Une librairie d’outils et de fonctions qui permettrait aux applications d’identifier automatiquement et avec précision le taux de détérioration de leur utilisation ainsi que les causes premières de cette détérioration (âge, maladie…).

 

Une fois ces données-témoin disponibles, l’étape suivante consiste à définir des règles et à scénariser des “corrections” automatiques. Exemple: en cas de problème d’interaction identifié comme étant provoqué par une perte d’acuité visuelle, l’appli qui exploiterait la librairie Silverkit pourrait automatiquement adapter le contraste de l’écran. 

En cas d’imprécision ou d’hésitation du geste [pour cliquer sur une touche ou pour sélectionner une icône], la taille pourrait en être agrandie automatiquement, selon l’intensité du problème “ressenti” par l’application. Etc. etc.

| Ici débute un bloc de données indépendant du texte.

(* ===== verification/WireLen.v ===== *)
(** * Wire lengths (src/quic/wire_len.zig)

    The lengths the packetizer computes before it encodes: of frames, of
    protected datagrams, the padding up to a minimum datagram, and the largest
    chunk of data that fits a datagram. *)
From S2P Require Import Prelude Codec Packet Headers Frame.
Import Codec Packet Headers Frame.
Local Open Scope Z_scope.

Module WireLen.

Definition max_connection_id_len : Z := 20.

(** [protection.aead_tag_len]: the tag of AES-128-GCM. *)
Definition aead_tag_len : Z := 16.

(** [quicVarIntWireLen] as an error union. *)
Definition varIntWireLen (value : Z) : Err + Z :=
  match quicVarIntWireLen value with Some n => inr n | None => inl InvalidPacket end.

Definition quicFrameVarIntWireLen (value : Z) : Err + Z :=
  if value >? max_quic_varint then inl InvalidPacket else varIntWireLen value.

(** [std.math.add(usize, a, b) catch return e]. *)
Definition add_or (e : Err) (a b : Z) : Err + Z := match add64 a b with Some c => inr c | None => inl e end.

Definition addWireLen (current extra : Z) : Err + Z := add_or Internal current extra.
Definition addDatagramWireLen (current extra : Z) : Err + Z := add_or BufferTooSmall current extra.

(** ** Datagrams *)

Definition protectedLongDatagramWireLen (header : LongHeader) (packet_number_len plaintext_len : Z) : Err + Z :=
  _ ← fail_if ((packet_number_len =? 0) || (packet_number_len >? 4)) InvalidPacket;
  _ ← fail_if ((zlen (dcid header) >? max_connection_id_len) || (zlen (scid header) >? max_connection_id_len)) InvalidPacket;
  _ ← fail_if (version header =? 0) InvalidPacket;
  _ ← fail_if (bool_decide (packet_type header = retry)) InvalidPacket;
  _ ← fail_if (bool_decide (packet_type header ≠ initial) && negb (zlen (token header) =? 0)) InvalidPacket;
  protected_payload_len ← add_or BufferTooSmall plaintext_len aead_tag_len;
  wire_length ← add_or BufferTooSmall protected_payload_len packet_number_len;
  _ ← fail_if (wire_length >? max_quic_varint) BufferTooSmall;
  let header_len := 1 + 4 + 1 + zlen (dcid header) + 1 + zlen (scid header) in
  header_len ← (if bool_decide (packet_type header = initial) then
      _ ← fail_if (zlen (token header) >? max_quic_varint) InvalidPacket;
      n ← varIntWireLen (zlen (token header));
      header_len ← addDatagramWireLen header_len n;
      addDatagramWireLen header_len (zlen (token header))
    else inr header_len);
  n ← varIntWireLen wire_length;
  header_len ← addDatagramWireLen header_len n;
  header_len ← addDatagramWireLen header_len packet_number_len;
  addDatagramWireLen header_len protected_payload_len.

(** The loop that pads up to [min_datagram_len]; [None]: out of fuel. *)
Fixpoint pad_loop (fuel : nat) (wire_len : Z -> Err + Z) (min_datagram_len expanded_len : Z) : option (Err + Z) :=
  match wire_len expanded_len with
  | inl e => Some (inl e)
  | inr current_len =>
      if negb (current_len <? min_datagram_len) then Some (inr expanded_len) else
      match fuel with
      | 0%nat => None
      | S fuel =>
          match addDatagramWireLen expanded_len (min_datagram_len - current_len) with
          | inl e => Some (inl e)
          | inr expanded_len => pad_loop fuel wire_len min_datagram_len expanded_len
          end
      end
  end.

(** One round is enough ([pad_loop_eq]). *)
Definition protectedLongPlaintextLenForMinDatagram (header : LongHeader) (packet_number_len plaintext_len min_datagram_len : Z)
    : option (Err + Z) :=
  if min_datagram_len =? 0 then Some (inr plaintext_len) else
  pad_loop 1 (protectedLongDatagramWireLen header packet_number_len) min_datagram_len plaintext_len.

Definition protectedShortDatagramWireLen (dcid_len packet_number_len plaintext_len : Z) : Err + Z :=
  _ ← fail_if ((packet_number_len =? 0) || (packet_number_len >? 4)) InvalidPacket;
  _ ← fail_if (dcid_len >? max_connection_id_len) InvalidPacket;
  protected_payload_len ← add_or BufferTooSmall plaintext_len aead_tag_len;
  len ← addDatagramWireLen 1 dcid_len;
  len ← addDatagramWireLen len packet_number_len;
  addDatagramWireLen len protected_payload_len.

Definition protectedShortPlaintextLenForMinDatagram (dcid_len packet_number_len plaintext_len min_datagram_len : Z)
    : option (Err + Z) :=
  if min_datagram_len =? 0 then Some (inr plaintext_len) else
  pad_loop 1 (protectedShortDatagramWireLen dcid_len packet_number_len) min_datagram_len plaintext_len.

(** ** Frames *)

Definition validateFrameDataRange (offset data_len : Z) : Err + unit :=
  _ ← fail_if (offset >? max_quic_varint) InvalidPacket;
  _ ← fail_if (data_len >? max_quic_varint) InvalidPacket;
  end_offset ← add_or InvalidPacket offset data_len;
  fail_if (end_offset >? max_quic_varint) InvalidPacket.

Definition streamFrameWireLen (stream_id offset data_len : Z) : Err + Z :=
  _ ← fail_if (stream_id >? max_quic_varint) InvalidPacket;
  _ ← validateFrameDataRange offset data_len;
  n ← varIntWireLen stream_id;
  len ← addWireLen 1 n;
  len ← (if negb (offset =? 0) then n ← varIntWireLen offset; addWireLen len n else inr len);
  n ← varIntWireLen data_len;
  len ← addWireLen len n;
  addWireLen len data_len.

Definition cryptoFrameWireLen (offset data_len : Z) : Err + Z :=
  _ ← validateFrameDataRange offset data_len;
  n ← varIntWireLen offset;
  len ← addWireLen 1 n;
  n ← varIntWireLen data_len;
  len ← addWireLen len n;
  addWireLen len data_len.

(** The binary search of [maxStreamFrameDataLen] and [maxCryptoFrameDataLen];
    [None]: out of fuel. *)
Fixpoint search_loop (fuel : nat) (wire_len : Z -> Err + Z) (max_datagram_size low high best : Z) : option (Err + Z) :=
  if negb (low <=? high) then Some (inr best) else
  match fuel with
  | 0%nat => None
  | S fuel =>
      let mid := low + (high - low) / 2 in
      match wire_len mid with
      | inl e => Some (inl e)
      | inr encoded_len =>
          if encoded_len <=? max_datagram_size then
            if mid =? U64_MAX then Some (inr mid) else
            search_loop fuel wire_len max_datagram_size (mid + 1) high mid
          else
            if mid =? 0 then Some (inr best) else
            search_loop fuel wire_len max_datagram_size low (mid - 1) best
      end
  end.

(** The body the two functions share; an interval of [usize] values is halved
    at most 64 times ([search_eq]). *)
Definition max_data_len (wire_len : Z -> Err + Z) (offset remaining max_datagram_size : Z) : option (Err + Z) :=
  match wire_len 0 with
  | inl e => Some (inl e)
  | inr n =>
      if n >? max_datagram_size then Some (inl BufferTooSmall) else
      if remaining =? 0 then Some (inr 0) else
      let end_offset_budget := max_quic_varint - offset in
      let high := Z.min (Z.min remaining max_datagram_size) end_offset_budget in
      match search_loop 64 wire_len max_datagram_size 1 high 0 with
      | None => None
      | Some (inl e) => Some (inl e)
      | Some (inr best) => Some (if best =? 0 then inl BufferTooSmall else inr best)
      end
  end.

Definition maxStreamFrameDataLen (stream_id offset remaining max_datagram_size : Z) : option (Err + Z) :=
  max_data_len (streamFrameWireLen stream_id offset) offset remaining max_datagram_size.

Definition maxCryptoFrameDataLen (offset remaining max_datagram_size : Z) : option (Err + Z) :=
  max_data_len (cryptoFrameWireLen offset) offset remaining max_datagram_size.

(** The sum is not checked: past [usize] it is illegal. *)
Definition datagramFrameWireLen (data_len : Z) : option (Err + Z) :=
  match varIntWireLen data_len with
  | inl e => Some (inl e)
  | inr len_field => s ← add64 1 len_field; n ← add64 s data_len; Some (inr n)
  end.

Fixpoint validate_wire_ranges (smallest : Z) (rs : list AckRange) : Err + unit :=
  match rs with
  | [] => inr tt
  | range :: rs =>
      skipped ← add_or InvalidPacket (gap range) 2;
      if smallest <? skipped then inl InvalidPacket else
      let range_largest := smallest - skipped in
      if ack_range range >? range_largest then inl InvalidPacket else
      validate_wire_ranges (range_largest - ack_range range) rs
  end.

Definition validateAckFrameWireRange (a : AckFrame) : Err + unit :=
  _ ← fail_if (first_ack_range a >? largest_acknowledged a) InvalidPacket;
  validate_wire_ranges (largest_acknowledged a - first_ack_range a) (ranges a).

Definition add_varint (len value : Z) : Err + Z := n ← quicFrameVarIntWireLen value; addWireLen len n.

Fixpoint add_ranges (len : Z) (rs : list AckRange) : Err + Z :=
  match rs with
  | [] => inr len
  | range :: rs => len ← add_varint len (gap range); len ← add_varint len (ack_range range); add_ranges len rs
  end.

Definition ackFrameWireLen (a : AckFrame) : Err + Z :=
  _ ← validateAckFrameWireRange a;
  len ← add_varint 1 (largest_acknowledged a);
  len ← add_varint len (ack_delay a);
  len ← add_varint len (zlen (ranges a));
  len ← add_varint len (first_ack_range a);
  add_ranges len (ranges a).

Definition pathResponseFrameWireLen : Z := 9.
Definition pathChallengeFrameWireLen : Z := 9.
Definition pingFrameWireLen : Z := 1.

Definition resetStreamFrameWireLen (f : ResetStreamFrame) : Err + Z :=
  _ ← fail_if ((rs_stream_id f >? max_quic_varint) || (rs_application_error_code f >? max_quic_varint) ||
               (final_size f >? max_quic_varint)) InvalidPacket;
  n ← varIntWireLen (rs_stream_id f);
  len ← addWireLen 1 n;
  n ← varIntWireLen (rs_application_error_code f);
  len ← addWireLen len n;
  n ← varIntWireLen (final_size f);
  addWireLen len n.

Definition stopSendingFrameWireLen (f : StopSendingFrame) : Err + Z :=
  _ ← fail_if ((ss_stream_id f >? max_quic_varint) || (ss_application_error_code f >? max_quic_varint)) InvalidPacket;
  n ← varIntWireLen (ss_stream_id f);
  len ← addWireLen 1 n;
  n ← varIntWireLen (ss_application_error_code f);
  addWireLen len n.

Definition retireConnectionIdFrameWireLen (sequence_number : Z) : Err + Z := add_varint 1 sequence_number.

Record LocalConnectionId : Type := MkLocalCid {
  lc_sequence_number : Z;
  lc_retire_prior_to : Z;
  lc_connection_id : list byte;
  lc_stateless_reset_token : list byte;   (* [16]u8 *)
  sent : bool;
  retired : bool;
}.

Definition newConnectionIdFrameWireLen (local_id : LocalConnectionId) : Err + Z :=
  _ ← fail_if ((zlen (lc_connection_id local_id) =? 0) || (zlen (lc_connection_id local_id) >? max_connection_id_len)) InvalidPacket;
  _ ← fail_if ((lc_sequence_number local_id >? max_quic_varint) || (lc_retire_prior_to local_id >? max_quic_varint)) InvalidPacket;
  _ ← fail_if (lc_retire_prior_to local_id >? lc_sequence_number local_id) InvalidPacket;
  len ← add_varint 1 (lc_sequence_number local_id);
  len ← add_varint len (lc_retire_prior_to local_id);
  len ← addWireLen len 1;
  len ← addWireLen len (zlen (lc_connection_id local_id));
  addWireLen len (zlen (lc_stateless_reset_token local_id)).

Definition newTokenFrameWireLen (token : list byte) : Err + Z :=
  _ ← fail_if (zlen token =? 0) InvalidPacket;
  _ ← fail_if (zlen token >? max_quic_varint) InvalidPacket;
  n ← varIntWireLen (zlen token);
  len ← addWireLen 1 n;
  addWireLen len (zlen token).

Definition handshakeDoneFrameWireLen : Z := 1.

Definition closeReasonLenWireLen (reason_len : Z) : Err + Z :=
  _ ← fail_if (reason_len >? max_quic_varint) InvalidPacket;
  varIntWireLen reason_len.

Definition connectionCloseFrameWireLen (close : ConnectionCloseFrame) : Err + Z :=
  _ ← fail_if ((cc_error_code close >? max_quic_varint) || (cc_frame_type close >? max_quic_varint)) InvalidPacket;
  n ← varIntWireLen (cc_error_code close);
  len ← addWireLen 1 n;
  n ← varIntWireLen (cc_frame_type close);
  len ← addWireLen len n;
  n ← closeReasonLenWireLen (zlen (cc_reason_phrase close));
  len ← addWireLen len n;
  addWireLen len (zlen (cc_reason_phrase close)).

Definition applicationCloseFrameWireLen (close : ApplicationCloseFrame) : Err + Z :=
  _ ← fail_if (ac_error_code close >? max_quic_varint) InvalidPacket;
  n ← varIntWireLen (ac_error_code close);
  len ← addWireLen 1 n;
  n ← closeReasonLenWireLen (zlen (ac_reason_phrase close));
  len ← addWireLen len n;
  addWireLen len (zlen (ac_reason_phrase close)).

Inductive PendingCloseFrame : Type := close_connection (_ : ConnectionCloseFrame) | close_application (_ : ApplicationCloseFrame).

Definition closeFrameWireLen (close : PendingCloseFrame) : Err + Z :=
  match close with
  | close_connection c => connectionCloseFrameWireLen c
  | close_application a => applicationCloseFrameWireLen a
  end.

Definition validateStreamCountWireLen (maximum_streams : Z) : Err + unit :=
  fail_if (maximum_streams >? max_stream_count) InvalidPacket.

Inductive PendingBlockedFrame : Type :=
  | blocked_data (_ : DataBlockedFrame)
  | blocked_stream_data (_ : StreamDataBlockedFrame)
  | blocked_streams_bidi (_ : StreamsBlockedBidiFrame)
  | blocked_streams_uni (_ : StreamsBlockedUniFrame).

Definition blockedFrameWireLen (blocked : PendingBlockedFrame) : Err + Z :=
  match blocked with
  | blocked_data f => add_varint 1 (db_maximum_data f)
  | blocked_stream_data f => len ← add_varint 1 (sdb_stream_id f); add_varint len (sdb_maximum_stream_data f)
  | blocked_streams_bidi f => _ ← validateStreamCountWireLen (sbb_maximum_streams f); add_varint 1 (sbb_maximum_streams f)
  | blocked_streams_uni f => _ ← validateStreamCountWireLen (sbu_maximum_streams f); add_varint 1 (sbu_maximum_streams f)
  end.

Inductive PendingMaxFrame : Type :=
  | pending_max_data (_ : MaxDataFrame)
  | pending_max_stream_data (_ : MaxStreamDataFrame)
  | pending_max_streams_bidi (_ : MaxStreamsBidiFrame)
  | pending_max_streams_uni (_ : MaxStreamsUniFrame).

Definition maxFrameWireLen (max_frame : PendingMaxFrame) : Err + Z :=
  match max_frame with
  | pending_max_data f => add_varint 1 (md_maximum_data f)
  | pending_max_stream_data f => len ← add_varint 1 (msd_stream_id f); add_varint len (msd_maximum_stream_data f)
  | pending_max_streams_bidi f => _ ← validateStreamCountWireLen (msb_maximum_streams f); add_varint 1 (msb_maximum_streams f)
  | pending_max_streams_uni f => _ ← validateStreamCountWireLen (msu_maximum_streams f); add_varint 1 (msu_maximum_streams f)
  end.

End WireLen.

La deuxième phase du projet de développement s’attachera justement à identifier le plus précisément possible l’origine du problème d’utilisation. De quoi rendre l’outil suffisamment “intelligent” pour établir une distinction entre un problème visuel dû à l’âge et un souci dû à une dégénérescence.

“Grâce aux données heuristiques collectées au départ, nous pourrons en effet faire intervenir de l’apprentissage automatique et des techniques de classific ation pour identifier les causes réelles et donc permettre à la solution Silverkit de proposer des réponses plus ciblées”, indique Vincent Englebert.